ACTIVITY:
Look through the records below for the line holding "(* ===== verification/ComposerWhole.v". Write it out exactly, with each following line through the line holding "From S2P Require".

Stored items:

########################################

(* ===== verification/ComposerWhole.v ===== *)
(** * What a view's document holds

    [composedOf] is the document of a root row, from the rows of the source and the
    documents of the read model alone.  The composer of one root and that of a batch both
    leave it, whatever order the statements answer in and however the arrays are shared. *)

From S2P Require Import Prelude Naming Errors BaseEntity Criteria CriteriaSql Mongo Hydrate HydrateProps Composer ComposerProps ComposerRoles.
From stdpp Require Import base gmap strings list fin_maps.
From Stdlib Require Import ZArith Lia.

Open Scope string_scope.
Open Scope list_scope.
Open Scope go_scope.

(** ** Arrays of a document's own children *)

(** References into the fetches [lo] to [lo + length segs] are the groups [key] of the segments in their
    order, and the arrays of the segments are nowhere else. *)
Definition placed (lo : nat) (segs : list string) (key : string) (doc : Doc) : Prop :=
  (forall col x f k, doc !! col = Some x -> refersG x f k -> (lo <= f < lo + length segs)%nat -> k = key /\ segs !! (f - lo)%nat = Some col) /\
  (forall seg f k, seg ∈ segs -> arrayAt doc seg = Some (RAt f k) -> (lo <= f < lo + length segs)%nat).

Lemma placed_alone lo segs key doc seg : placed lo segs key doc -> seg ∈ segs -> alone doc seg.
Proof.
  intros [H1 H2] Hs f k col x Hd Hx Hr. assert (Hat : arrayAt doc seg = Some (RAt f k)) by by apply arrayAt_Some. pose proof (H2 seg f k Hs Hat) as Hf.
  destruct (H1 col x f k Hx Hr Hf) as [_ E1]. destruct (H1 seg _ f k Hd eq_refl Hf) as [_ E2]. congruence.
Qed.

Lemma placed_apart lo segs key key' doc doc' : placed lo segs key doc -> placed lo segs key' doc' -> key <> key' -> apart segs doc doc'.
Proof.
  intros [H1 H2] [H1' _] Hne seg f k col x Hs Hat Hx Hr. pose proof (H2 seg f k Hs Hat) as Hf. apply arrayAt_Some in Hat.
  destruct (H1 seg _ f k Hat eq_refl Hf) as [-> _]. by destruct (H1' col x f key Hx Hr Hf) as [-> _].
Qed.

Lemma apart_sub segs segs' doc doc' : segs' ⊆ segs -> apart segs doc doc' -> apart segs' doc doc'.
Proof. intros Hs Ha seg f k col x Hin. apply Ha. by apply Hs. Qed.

########################################

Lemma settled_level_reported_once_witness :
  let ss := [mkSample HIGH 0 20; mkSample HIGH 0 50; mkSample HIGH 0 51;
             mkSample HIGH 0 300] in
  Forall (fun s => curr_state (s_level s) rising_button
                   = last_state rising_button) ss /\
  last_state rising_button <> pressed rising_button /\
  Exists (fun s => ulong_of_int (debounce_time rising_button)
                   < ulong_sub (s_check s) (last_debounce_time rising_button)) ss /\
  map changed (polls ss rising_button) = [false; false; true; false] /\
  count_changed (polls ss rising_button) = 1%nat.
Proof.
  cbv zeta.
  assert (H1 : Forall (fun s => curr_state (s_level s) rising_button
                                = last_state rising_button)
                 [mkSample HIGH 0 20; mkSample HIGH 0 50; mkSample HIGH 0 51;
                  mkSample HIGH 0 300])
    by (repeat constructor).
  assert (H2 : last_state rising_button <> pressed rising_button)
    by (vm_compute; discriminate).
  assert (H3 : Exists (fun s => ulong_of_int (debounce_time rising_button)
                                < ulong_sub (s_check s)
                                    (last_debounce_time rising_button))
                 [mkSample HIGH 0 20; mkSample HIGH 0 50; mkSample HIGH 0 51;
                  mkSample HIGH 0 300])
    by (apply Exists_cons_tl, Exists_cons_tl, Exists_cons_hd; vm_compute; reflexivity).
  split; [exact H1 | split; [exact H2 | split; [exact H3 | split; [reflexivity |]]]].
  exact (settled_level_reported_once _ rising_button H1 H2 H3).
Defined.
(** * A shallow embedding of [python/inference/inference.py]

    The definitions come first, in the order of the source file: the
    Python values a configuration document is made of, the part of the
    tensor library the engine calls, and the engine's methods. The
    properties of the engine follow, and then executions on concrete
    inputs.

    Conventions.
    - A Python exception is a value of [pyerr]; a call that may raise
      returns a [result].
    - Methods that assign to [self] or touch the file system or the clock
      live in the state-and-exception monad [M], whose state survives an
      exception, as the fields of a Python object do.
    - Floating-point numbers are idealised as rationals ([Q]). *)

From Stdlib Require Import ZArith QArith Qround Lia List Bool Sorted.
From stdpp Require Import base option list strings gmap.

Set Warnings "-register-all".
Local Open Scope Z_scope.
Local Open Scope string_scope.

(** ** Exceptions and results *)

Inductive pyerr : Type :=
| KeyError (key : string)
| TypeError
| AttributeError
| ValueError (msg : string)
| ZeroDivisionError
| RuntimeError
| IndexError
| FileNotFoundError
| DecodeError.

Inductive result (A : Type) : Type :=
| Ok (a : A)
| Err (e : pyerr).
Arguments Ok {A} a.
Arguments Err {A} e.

########################################

ANSWER TO THIS EXERCISE:
(* ===== verification/ComposerWhole.v ===== *)
(** * What a view's document holds

    [composedOf] is the document of a root row, from the rows of the source and the
    documents of the read model alone.  The composer of one root and that of a batch both
    leave it, whatever order the statements answer in and however the arrays are shared. *)

From S2P Require Import Prelude Naming Errors BaseEntity Criteria CriteriaSql Mongo Hydrate HydrateProps Composer ComposerProps ComposerRoles.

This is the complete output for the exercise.